The researchers found genes from Solanum potatoes, a wild relative of the Desiree in South America that enable the growing of plants to better recognize the late blight invaders and trigger their natural resistance mechanisms. Natural cross-breeding techniques, say the authors, are difficult, slow, and prone to failure. Jones notes in a Sainsbury statement that “by the time a gene is successfully introduced into a cultivated variety, the late blight pathogen may already have evolved the ability to overcome it.”

To create the new transgenic variety, Jones and colleagues isolated the genes with the desirable resistance qualities from Solanum potatoes and introduced them to the Desiree variety. The team then grew transgenic plants for three years in potato fields. Each year, they planted 192 genetically modified plants, and surrounded them with non-modified Desiree and Maris Piper potatoes, another popular variety.

The researchers did not infect the test plants, but instead let the pathogen find the plants on its own. In the last year (2012), the Norwich region experienced a wetter than normal summer, providing ideal conditions for late blight to infect the plants; the previous two years were dryer and thus less favorable to the pathogen.

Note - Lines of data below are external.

(** *** Decimal lengths *)

Lemma count_digits_spec fuel : forall n d,
  (0 <= n < 10 ^ Z.of_nat (S fuel))%Z ->
  count_digits (S fuel) n d = (d - 1 + Z.of_nat (length (u64_digits (S fuel) n)))%Z.
Proof.
  induction fuel as [|fuel IH]; intros n d Hn;
    rewrite Nat2Z.inj_succ, Z.pow_succ_r in Hn by lia.
  - cbn in Hn. cbn. rewrite (proj2 (Z.leb_gt 10 n)), (proj2 (Z.ltb_lt n 10)) by lia. cbn. lia.
  - cbn [count_digits u64_digits].
    destruct (n <? 10)%Z eqn:E; bool_to_prop.
    + rewrite (proj2 (Z.leb_gt 10 n)) by lia. cbn. lia.
    + rewrite (proj2 (Z.leb_le 10 n)) by lia.
      rewrite length_app. cbn [length].
      specialize (IH (n / 10)%Z (d + 1)%Z). cbn [count_digits u64_digits] in IH.
      rewrite IH; [lia|]. split; [apply Z.div_pos; lia|]. apply Z.div_lt_upper_bound; lia.
Qed.

Lemma u64_digits_mono fuel : forall n m,
  (0 <= n <= m)%Z -> length (u64_digits fuel n) <= length (u64_digits fuel m).
Proof.
  induction fuel as [|fuel IH]; intros n m H; cbn; [done|].
  destruct (n <? 10)%Z eqn:E, (m <? 10)%Z eqn:F; bool_to_prop; cbn;
    rewrite ?length_app; cbn; try lia.
  assert (n / 10 <= m / 10)%Z by (apply Z.div_le_mono; lia).
  assert (0 <= n / 10)%Z by (apply Z.div_pos; lia).
  specialize (IH (n / 10) (m / 10))%Z. lia.
Qed.

Lemma numeral_length n m len :
  (0 <= n <= m)%Z -> Z.of_nat (length (u64_to_string m)) = len ->
  (byte_len (u64_to_string n) <= len)%Z.
Proof.
  intros H <-. unfold byte_len. pose proof (u64_digits_mono 20 n m H). unfold u64_to_string. lia.
Qed.

Lemma exact_u64_length m :
  (0 <= m <= u64_max)%Z -> token_bytes (exact_u64_v1 m) = byte_len (u64_to_string m).
Proof.
  intros Hm. unfold exact_u64_v1, u64_to_string, byte_len. cbn [token_bytes scalar_v1].
  rewrite (count_digits_spec 19); [lia|].
  replace (10 ^ Z.of_nat 20)%Z with 100000000000000000000%Z by reflexivity.
  unfold u64_max in Hm. lia.
Qed.

(** *** Strings *)

Lemma escaped_fold s : forall acc total,
  try_fold escaped_step acc s = Ok total ->
  total = (acc + byte_len (concat (map escape s)))%Z /\ forallb printable s = true.
Proof.
  induction s as [|b s IH]; intros acc total; cbn.
  - intros [= <-]. split; [unfold byte_len; cbn; lia|done].
  - unfold escaped_step at 1. destruct (printable b) eqn:P; cbn; [|done].
    intros H. open_checked H. apply IH in H as [-> ->]. split; [|done].
    unfold byte_len. rewrite length_app. unfold escape.
    destruct (_ || _)%bool; cbn [length]; lia.
Qed.

Lemma render_string_length s :
  byte_len (render_string s) = (2 + byte_len (concat (map escape s)))%Z.
Proof. unfold byte_len, render_string. cbn [length]. rewrite length_app. cbn. lia. Qed.

(** The bound of a literal is exactly its rendering. *)
Lemma fixed_ascii_string_spec s m :
  fixed_ascii_string_v1 s = Ok m ->
  m = MkMax (byte_len (render_string s)) 0 0 (byte_len s) /\ str_ok s = true.
Proof.
  unfold fixed_ascii_string_v1, str_ok. destruct (_ <? byte_len s)%Z eqn:L; [done|].
  intros H. open_checked H. subst. apply escaped_fold in E as [-> P].
  rewrite render_string_length, P. bool_to_prop. split; [f_equal; lia|].
  rewrite andb_true_r. by apply Z.leb_le.
Qed.

Lemma plain_escape s : Forall plain s -> concat (map escape s) = s.
Proof.
  induction 1 as [|b s (_ & Hq & Hb) _ IH]; [done|]. cbn. rewrite IH. unfold escape.
  by rewrite (proj2 (Z.eqb_neq _ _) Hq), (proj2 (Z.eqb_neq _ _) Hb).
Qed.

(** *** Containers *)

Lemma tail_join_length rs :
  byte_len (tail_join rs) = foldr (fun r n => 1 + byte_len r + n)%Z 0%Z rs.
Proof.
  induction rs as [|r rs IH]; [done|].
  change (tail_join (r :: rs)) with (COMMA :: r ++ tail_join rs).
  unfold byte_len in *. cbn [length foldr]. rewrite length_app, <- IH. lia.
Qed.

Lemma join_length r rs :
  byte_len (join (r :: rs)) = (byte_len r + byte_len (tail_join rs))%Z.
Proof. unfold byte_len. cbn [join]. rewrite length_app. lia. Qed.

Lemma tail_join_cons_length r rs :
  byte_len (tail_join (r :: rs)) = (1 + byte_len r + byte_len (tail_join rs))%Z.
Proof. by rewrite !tail_join_length. Qed.

Lemma bracket_length o c rs : byte_len (o :: rs ++ [c]) = (2 + byte_len rs)%Z.
Proof. unfold byte_len. cbn [length]. rewrite length_app. cbn. lia. Qed.

(** The text of entries [i ..] of a container: all but the first carry a
    separator. *)
Definition entries (i : nat) (rs : list bytes) : bytes :=
  if (i =? 0)%nat then join rs else tail_join rs.

Lemma entries_cons i r rs :
  byte_len (entries i (r :: rs)) =
  ((if (i =? 0)%nat then 0 else 1) + byte_len r + byte_len (entries (S i) rs))%Z.
Proof.
  unfold entries. cbn [Nat.eqb]. destruct (i =? 0)%nat.
  - rewrite join_length. lia.
  - rewrite !tail_join_length. cbn [foldr]. lia.
Qed.

Lemma separator_ok i t t' :
  separator_v1 i t = Ok t' -> t' = (t + if (i =? 0)%nat then 0 else 1)%Z.
Proof.
  unfold separator_v1. destruct (i =? 0)%nat; intros H; [injection H as <-; lia|].
  by apply checked_add_ok in H as [-> _].
Qed.

Lemma close_depth_ok empty d d' :
  close_depth empty d = Ok d' -> d' = if empty then 1%Z else (d + 1)%Z.
Proof.
  unfold close_depth. destruct empty; [by intros [= <-]|]. intros H.
  by apply checked_add_ok in H as [-> _].
Qed.

(** [m'] bounds whatever [m] bounds. *)
Record max_le (m m' : CanonicalJsonClosedMaxV1) : Prop := {
  le_depth : (closed_depth m <= closed_depth m')%Z;
  le_keys : (max_object_keys m <= max_object_keys m')%Z;
  le_string : (max_string_bytes m <= max_string_bytes m')%Z;
}.

(** A child of a container with bound [m] (its depth not yet closed). *)
Definition child_of (m : CanonicalJsonClosedMaxV1) (v : CanonicalJsonValueV1) : Prop :=
  (Z.of_nat (depth v) <= closed_depth m)%Z /\
  (Z.of_nat (object_keys v) <= max_object_keys m)%Z /\
  (Z.of_nat (string_bytes v) <= max_string_bytes m)%Z.

Lemma covers_child c m v : covers c v -> max_le c m -> child_of m v.
Proof. intros [? ? ? ?] [? ? ?]. split_and!; lia. Qed.

Lemma child_of_le m m' v : child_of m v -> max_le m m' -> child_of m' v.
Proof. intros (? & ? & ?) [? ? ?]. split_and!; lia. Qed.

Lemma max_le_trans m1 m2 m3 : max_le m1 m2 -> max_le m2 m3 -> max_le m1 m3.
Proof. intros [? ? ?] [? ? ?]. split; lia. Qed.

#[export] Instance max_le_preorder : PreOrder max_le.
Proof. split; [intros m; split; lia|intros ? ? ?; apply max_le_trans]. Qed.

Definition zero_max : CanonicalJsonClosedMaxV1 := MkMax 0 0 0 0.
Definition max_ok (m : CanonicalJsonClosedMaxV1) : Prop := max_le zero_max m.

Lemma fixed_array_step_ok i m c r :
  fixed_array_step (i, m) c = Ok r ->
  r = (S i, MkMax (token_bytes m + (if (i =? 0)%nat then 0 else 1) + token_bytes c)
              (Z.max (closed_depth m) (closed_depth c))
              (Z.max (max_object_keys m) (max_object_keys c))
              (Z.max (max_string_bytes m) (max_string_bytes c))).
Proof.
  unfold fixed_array_step. intros H. open_checked H.
  match goal with E : separator_v1 _ _ = Ok _ |- _ => apply separator_ok in E as -> end. done.
Qed.

Lemma object_step_ok prev i m k c r :
  object_step (prev, i, m) (k, c) = Ok r ->
  r = (Some k, S i,
       MkMax (token_bytes m + (if (i =? 0)%nat then 0 else 1) + byte_len (render_string k)
                + 1 + token_bytes c)
         (Z.max (closed_depth m) (closed_depth c))
         (Z.max (max_object_keys m) (max_object_keys c))
         (Z.max (Z.max (max_string_bytes m) (byte_len k)) (max_string_bytes c))) /\
  str_ok k = true /\ (forall p, prev = Some p -> bytes_lt p k = true).
Proof.
  unfold object_step. destruct (match prev with Some _ => _ | None => _ end) eqn:Hp; [done|].
  intros H. open_checked H.
  repeat match goal with
  | E : separator_v1 _ _ = Ok _ |- _ => apply separator_ok in E as ->
  | E : fixed_ascii_string_v1 _ = Ok _ |- _ => apply fixed_ascii_string_spec in E as [-> ?]
  end. subst r. split_and!; [done|done|]. intros p ->. by apply negb_false_iff in Hp.
Qed.

Lemma fixed_array_fold cs vs :
  Forall2 covers cs vs -> forall i m0 i' m,
  try_fold fixed_array_step (i, m0) cs = Ok (i', m) ->
  (token_bytes m0 + byte_len (entries i (map render vs)) <= token_bytes m)%Z /\
  max_le m0 m /\ Forall (child_of m) vs.
Proof.
  induction 1 as [|c v cs vs Hc _ IH]; intros i m0 i' m H; cbn in H.
  - injection H as _ <-. split_and!; [|done|constructor].
    unfold entries, byte_len. destruct (i =? 0)%nat; cbn; lia.
  - apply result_bind_ok in H as (r & E & H). apply fixed_array_step_ok in E as ->.
    apply IH in H as (Ht & Hle & Hch). cbn [token_bytes] in Ht.
    cbn [map]. rewrite entries_cons. pose proof (cov_token _ _ Hc). split_and!.
    + lia.
    + etransitivity; [|exact Hle]. split; cbn; lia.
    + apply Forall_cons_2; [|done]. apply (covers_child c); [done|].
      etransitivity; [|exact Hle]. split; cbn; lia.
Qed.

Definition field_covers (f : bytes * CanonicalJsonClosedMaxV1)
    (e : bytes * CanonicalJsonValueV1) : Prop := fst f = fst e /\ covers (snd f) (snd e).

Definition field_child (m : CanonicalJsonClosedMaxV1) (e : bytes * CanonicalJsonValueV1)
  : Prop := child_of m (snd e) /\ (byte_len (fst e) <= max_string_bytes m)%Z.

The trials showed the transgenic plants were completely resistant to late blight and with all of them surviving attacks from the pathogen. Non-modified potatoes, however, were all found infected with late blight. Transgenic varieties also had higher yields of 6 to 13 kilograms of tubers per blocks of 16 plants, compared to 1.6 to 5 kilograms per 16 non-modified plants.

One consequence of the new transgenic potato variety is a reduced need to spray for late blight. The authors say that European farmers spray pesticides on their potato fields as many as 15 times a season to kill late blight, which could be sharply reduced through a strategy of genetic control instead of chemical control.